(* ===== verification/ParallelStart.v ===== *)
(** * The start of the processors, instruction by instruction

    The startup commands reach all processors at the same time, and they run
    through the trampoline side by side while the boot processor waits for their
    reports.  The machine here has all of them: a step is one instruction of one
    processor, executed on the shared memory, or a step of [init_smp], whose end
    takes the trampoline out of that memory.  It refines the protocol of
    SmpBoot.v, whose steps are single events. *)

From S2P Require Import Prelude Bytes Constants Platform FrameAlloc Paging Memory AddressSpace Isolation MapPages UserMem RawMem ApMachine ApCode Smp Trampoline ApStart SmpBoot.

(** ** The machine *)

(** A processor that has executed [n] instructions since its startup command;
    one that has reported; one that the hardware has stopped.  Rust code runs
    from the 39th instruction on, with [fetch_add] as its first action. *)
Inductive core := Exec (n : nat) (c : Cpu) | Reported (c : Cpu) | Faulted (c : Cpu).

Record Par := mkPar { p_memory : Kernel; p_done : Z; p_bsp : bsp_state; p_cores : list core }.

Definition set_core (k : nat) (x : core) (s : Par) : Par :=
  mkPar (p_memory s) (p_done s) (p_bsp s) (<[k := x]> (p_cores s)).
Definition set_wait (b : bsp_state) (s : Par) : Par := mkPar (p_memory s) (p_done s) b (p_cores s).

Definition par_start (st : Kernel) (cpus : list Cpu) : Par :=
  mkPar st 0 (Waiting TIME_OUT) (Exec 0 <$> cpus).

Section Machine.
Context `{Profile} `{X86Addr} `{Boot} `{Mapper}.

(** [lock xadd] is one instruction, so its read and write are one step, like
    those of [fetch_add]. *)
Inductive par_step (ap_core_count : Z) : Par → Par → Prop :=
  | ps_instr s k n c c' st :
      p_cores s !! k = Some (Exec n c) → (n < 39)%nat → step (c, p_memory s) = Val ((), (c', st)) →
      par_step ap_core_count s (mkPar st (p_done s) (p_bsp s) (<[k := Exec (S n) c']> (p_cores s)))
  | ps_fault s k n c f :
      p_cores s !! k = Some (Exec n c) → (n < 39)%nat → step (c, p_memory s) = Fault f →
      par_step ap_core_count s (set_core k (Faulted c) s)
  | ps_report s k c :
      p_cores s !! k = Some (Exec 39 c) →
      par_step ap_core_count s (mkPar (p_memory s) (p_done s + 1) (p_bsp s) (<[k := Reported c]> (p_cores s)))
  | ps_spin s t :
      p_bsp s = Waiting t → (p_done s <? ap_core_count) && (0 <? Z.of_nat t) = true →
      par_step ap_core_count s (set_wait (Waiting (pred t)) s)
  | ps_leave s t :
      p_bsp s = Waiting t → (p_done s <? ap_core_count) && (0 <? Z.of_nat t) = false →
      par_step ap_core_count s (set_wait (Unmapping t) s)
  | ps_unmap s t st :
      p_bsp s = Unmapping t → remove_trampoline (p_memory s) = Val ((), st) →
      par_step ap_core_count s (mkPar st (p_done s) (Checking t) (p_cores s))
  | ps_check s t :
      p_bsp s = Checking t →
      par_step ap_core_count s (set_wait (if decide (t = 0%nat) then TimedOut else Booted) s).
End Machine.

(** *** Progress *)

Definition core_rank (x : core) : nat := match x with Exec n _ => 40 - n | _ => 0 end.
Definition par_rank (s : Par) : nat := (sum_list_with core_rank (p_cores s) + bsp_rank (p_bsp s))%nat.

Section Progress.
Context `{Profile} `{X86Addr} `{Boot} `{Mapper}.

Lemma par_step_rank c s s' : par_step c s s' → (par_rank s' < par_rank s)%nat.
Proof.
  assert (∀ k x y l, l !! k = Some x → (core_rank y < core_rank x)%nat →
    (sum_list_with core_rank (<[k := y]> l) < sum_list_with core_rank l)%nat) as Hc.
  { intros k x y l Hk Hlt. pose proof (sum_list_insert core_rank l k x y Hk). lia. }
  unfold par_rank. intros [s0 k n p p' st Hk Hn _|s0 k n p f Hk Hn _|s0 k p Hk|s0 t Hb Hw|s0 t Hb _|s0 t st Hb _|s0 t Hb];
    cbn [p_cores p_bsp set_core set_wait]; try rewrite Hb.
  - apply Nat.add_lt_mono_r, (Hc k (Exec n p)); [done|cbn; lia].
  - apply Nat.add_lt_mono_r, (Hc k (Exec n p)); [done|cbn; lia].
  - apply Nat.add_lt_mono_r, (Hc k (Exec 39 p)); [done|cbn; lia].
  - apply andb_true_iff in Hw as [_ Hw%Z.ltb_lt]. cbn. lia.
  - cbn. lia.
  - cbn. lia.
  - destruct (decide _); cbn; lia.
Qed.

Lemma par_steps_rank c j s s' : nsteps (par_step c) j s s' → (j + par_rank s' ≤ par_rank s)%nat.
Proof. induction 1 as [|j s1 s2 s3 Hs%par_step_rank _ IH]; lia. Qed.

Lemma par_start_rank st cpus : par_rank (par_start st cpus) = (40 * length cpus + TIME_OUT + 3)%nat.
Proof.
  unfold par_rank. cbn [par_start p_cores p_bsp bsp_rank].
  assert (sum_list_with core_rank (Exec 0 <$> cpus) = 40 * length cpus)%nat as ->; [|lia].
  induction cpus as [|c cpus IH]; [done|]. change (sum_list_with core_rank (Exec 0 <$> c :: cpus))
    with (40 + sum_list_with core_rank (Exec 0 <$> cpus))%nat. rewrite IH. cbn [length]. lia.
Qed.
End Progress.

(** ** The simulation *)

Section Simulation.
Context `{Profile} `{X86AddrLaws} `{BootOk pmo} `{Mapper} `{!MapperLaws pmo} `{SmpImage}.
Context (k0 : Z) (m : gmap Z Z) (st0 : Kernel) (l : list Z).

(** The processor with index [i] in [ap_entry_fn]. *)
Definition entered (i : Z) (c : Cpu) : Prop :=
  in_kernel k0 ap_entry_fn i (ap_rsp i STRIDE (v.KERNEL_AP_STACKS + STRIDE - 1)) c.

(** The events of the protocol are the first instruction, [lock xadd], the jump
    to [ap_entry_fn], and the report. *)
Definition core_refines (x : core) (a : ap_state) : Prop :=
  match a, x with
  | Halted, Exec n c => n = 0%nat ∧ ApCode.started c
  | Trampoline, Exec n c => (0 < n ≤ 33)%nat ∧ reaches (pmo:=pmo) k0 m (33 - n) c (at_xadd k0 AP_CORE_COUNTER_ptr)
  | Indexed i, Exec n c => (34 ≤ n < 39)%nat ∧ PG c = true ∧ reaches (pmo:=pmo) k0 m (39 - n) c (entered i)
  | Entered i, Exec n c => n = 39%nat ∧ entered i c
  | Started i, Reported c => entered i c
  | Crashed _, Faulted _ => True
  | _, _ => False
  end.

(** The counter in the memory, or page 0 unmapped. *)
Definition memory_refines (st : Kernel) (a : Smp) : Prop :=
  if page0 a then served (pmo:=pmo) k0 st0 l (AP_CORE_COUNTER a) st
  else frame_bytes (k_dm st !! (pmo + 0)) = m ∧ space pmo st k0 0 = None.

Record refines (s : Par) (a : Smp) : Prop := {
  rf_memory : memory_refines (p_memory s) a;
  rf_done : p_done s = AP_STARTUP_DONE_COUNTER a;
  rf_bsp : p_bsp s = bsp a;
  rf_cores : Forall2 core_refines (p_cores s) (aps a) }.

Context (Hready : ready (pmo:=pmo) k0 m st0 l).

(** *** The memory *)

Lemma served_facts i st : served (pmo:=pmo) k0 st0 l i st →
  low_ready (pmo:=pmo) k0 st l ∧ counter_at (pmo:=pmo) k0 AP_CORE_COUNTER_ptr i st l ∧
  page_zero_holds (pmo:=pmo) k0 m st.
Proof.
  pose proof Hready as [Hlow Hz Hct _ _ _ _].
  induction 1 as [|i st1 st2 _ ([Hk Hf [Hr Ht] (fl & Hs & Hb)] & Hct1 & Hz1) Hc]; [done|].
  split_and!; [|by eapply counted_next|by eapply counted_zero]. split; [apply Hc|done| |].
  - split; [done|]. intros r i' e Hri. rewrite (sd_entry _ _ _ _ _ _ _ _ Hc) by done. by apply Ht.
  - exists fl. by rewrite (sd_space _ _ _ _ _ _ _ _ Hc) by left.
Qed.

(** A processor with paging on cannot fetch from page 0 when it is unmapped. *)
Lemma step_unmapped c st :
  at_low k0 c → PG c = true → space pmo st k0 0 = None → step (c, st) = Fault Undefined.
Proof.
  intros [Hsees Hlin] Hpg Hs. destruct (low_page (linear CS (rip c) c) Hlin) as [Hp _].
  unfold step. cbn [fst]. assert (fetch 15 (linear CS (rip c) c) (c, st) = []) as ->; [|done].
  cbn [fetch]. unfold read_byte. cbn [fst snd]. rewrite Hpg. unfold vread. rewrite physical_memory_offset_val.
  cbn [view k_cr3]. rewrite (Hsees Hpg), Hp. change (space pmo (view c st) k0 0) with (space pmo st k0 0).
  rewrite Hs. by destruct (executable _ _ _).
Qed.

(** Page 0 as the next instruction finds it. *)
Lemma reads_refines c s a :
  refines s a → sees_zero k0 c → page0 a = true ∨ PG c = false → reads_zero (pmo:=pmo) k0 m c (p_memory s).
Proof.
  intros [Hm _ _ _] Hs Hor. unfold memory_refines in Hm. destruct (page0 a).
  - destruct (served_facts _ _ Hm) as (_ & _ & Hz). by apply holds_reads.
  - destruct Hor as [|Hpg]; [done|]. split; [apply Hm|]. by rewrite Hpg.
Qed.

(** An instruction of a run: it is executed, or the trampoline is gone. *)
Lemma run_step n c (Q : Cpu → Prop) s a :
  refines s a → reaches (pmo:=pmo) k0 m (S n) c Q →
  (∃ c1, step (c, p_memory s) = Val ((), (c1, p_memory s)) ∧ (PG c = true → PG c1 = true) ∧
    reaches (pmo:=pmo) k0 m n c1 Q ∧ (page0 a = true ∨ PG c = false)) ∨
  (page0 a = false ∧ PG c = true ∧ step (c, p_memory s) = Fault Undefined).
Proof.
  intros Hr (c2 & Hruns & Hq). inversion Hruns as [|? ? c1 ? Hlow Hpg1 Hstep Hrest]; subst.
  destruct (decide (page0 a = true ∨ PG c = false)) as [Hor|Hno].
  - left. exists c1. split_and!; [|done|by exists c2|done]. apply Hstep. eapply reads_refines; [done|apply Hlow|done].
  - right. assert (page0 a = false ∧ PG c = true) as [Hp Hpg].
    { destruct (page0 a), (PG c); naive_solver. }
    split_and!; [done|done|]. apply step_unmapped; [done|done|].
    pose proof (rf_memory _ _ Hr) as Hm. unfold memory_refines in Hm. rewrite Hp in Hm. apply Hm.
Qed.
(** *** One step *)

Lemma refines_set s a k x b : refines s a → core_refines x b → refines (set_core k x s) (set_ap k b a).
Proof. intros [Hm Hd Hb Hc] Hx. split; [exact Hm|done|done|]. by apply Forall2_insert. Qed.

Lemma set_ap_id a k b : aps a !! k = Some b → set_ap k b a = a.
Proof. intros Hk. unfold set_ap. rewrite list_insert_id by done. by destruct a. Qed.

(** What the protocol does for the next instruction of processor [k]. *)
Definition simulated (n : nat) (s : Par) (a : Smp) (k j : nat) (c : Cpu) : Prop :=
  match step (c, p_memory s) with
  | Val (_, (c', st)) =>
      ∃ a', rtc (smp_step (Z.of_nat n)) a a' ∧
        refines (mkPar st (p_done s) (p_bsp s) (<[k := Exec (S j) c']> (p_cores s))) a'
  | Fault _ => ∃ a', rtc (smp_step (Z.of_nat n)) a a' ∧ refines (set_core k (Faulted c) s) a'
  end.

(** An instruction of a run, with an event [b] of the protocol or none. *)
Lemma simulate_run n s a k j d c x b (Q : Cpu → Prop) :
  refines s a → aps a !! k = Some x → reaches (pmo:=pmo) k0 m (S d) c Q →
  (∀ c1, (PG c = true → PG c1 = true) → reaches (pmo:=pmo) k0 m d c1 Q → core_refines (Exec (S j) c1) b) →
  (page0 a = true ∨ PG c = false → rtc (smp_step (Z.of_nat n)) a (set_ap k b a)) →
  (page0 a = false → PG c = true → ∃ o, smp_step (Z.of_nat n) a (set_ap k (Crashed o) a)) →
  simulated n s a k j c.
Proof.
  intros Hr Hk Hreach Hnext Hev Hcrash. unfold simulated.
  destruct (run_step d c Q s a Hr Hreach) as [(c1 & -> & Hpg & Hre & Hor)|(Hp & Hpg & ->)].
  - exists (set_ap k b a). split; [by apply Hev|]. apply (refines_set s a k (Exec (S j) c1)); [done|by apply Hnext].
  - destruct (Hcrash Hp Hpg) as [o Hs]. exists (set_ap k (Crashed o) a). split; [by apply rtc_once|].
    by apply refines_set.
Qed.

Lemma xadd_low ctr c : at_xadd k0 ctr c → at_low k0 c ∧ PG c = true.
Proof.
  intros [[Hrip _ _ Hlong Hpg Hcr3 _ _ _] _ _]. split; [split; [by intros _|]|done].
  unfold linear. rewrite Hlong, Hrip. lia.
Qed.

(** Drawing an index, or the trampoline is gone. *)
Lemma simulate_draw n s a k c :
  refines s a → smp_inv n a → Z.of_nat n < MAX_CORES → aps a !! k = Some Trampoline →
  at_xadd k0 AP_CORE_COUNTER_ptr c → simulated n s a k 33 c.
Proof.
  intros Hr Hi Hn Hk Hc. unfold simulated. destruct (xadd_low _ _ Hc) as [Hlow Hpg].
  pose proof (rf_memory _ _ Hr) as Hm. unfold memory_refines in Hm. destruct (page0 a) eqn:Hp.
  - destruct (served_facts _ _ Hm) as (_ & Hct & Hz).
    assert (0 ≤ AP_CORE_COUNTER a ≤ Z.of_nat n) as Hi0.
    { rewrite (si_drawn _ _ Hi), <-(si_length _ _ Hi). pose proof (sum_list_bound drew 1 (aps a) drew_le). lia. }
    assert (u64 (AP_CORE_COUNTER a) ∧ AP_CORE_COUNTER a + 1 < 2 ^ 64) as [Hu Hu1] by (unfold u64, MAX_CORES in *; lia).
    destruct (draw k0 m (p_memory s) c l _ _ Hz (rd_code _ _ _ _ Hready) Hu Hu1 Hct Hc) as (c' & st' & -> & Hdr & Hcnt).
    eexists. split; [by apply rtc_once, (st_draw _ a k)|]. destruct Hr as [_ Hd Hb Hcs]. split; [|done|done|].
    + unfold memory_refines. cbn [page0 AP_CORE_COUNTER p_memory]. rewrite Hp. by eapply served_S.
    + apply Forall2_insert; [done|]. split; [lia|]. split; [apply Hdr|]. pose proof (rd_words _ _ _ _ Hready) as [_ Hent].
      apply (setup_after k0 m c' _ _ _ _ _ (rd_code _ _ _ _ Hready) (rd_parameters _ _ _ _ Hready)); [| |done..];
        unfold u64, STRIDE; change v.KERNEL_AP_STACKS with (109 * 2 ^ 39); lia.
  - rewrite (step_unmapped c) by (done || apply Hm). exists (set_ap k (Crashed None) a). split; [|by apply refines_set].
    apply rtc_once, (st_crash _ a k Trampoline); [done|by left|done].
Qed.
#####
## TASK
Using the entries above, return exactly the lines from the line with "- left. exists" to the line with "match step (c, p_memory s) with", counting both of those lines.

## SOLUTION FOR THIS EXERCISE
  - left. exists c1. split_and!; [|done|by exists c2|done]. apply Hstep. eapply reads_refines; [done|apply Hlow|done].
  - right. assert (page0 a = false ∧ PG c = true) as [Hp Hpg].
    { destruct (page0 a), (PG c); naive_solver. }
    split_and!; [done|done|]. apply step_unmapped; [done|done|].
    pose proof (rf_memory _ _ Hr) as Hm. unfold memory_refines in Hm. rewrite Hp in Hm. apply Hm.
Qed.
(** *** One step *)

Lemma refines_set s a k x b : refines s a → core_refines x b → refines (set_core k x s) (set_ap k b a).
Proof. intros [Hm Hd Hb Hc] Hx. split; [exact Hm|done|done|]. by apply Forall2_insert. Qed.

Lemma set_ap_id a k b : aps a !! k = Some b → set_ap k b a = a.
Proof. intros Hk. unfold set_ap. rewrite list_insert_id by done. by destruct a. Qed.

(** What the protocol does for the next instruction of processor [k]. *)
Definition simulated (n : nat) (s : Par) (a : Smp) (k j : nat) (c : Cpu) : Prop :=
  match step (c, p_memory s) with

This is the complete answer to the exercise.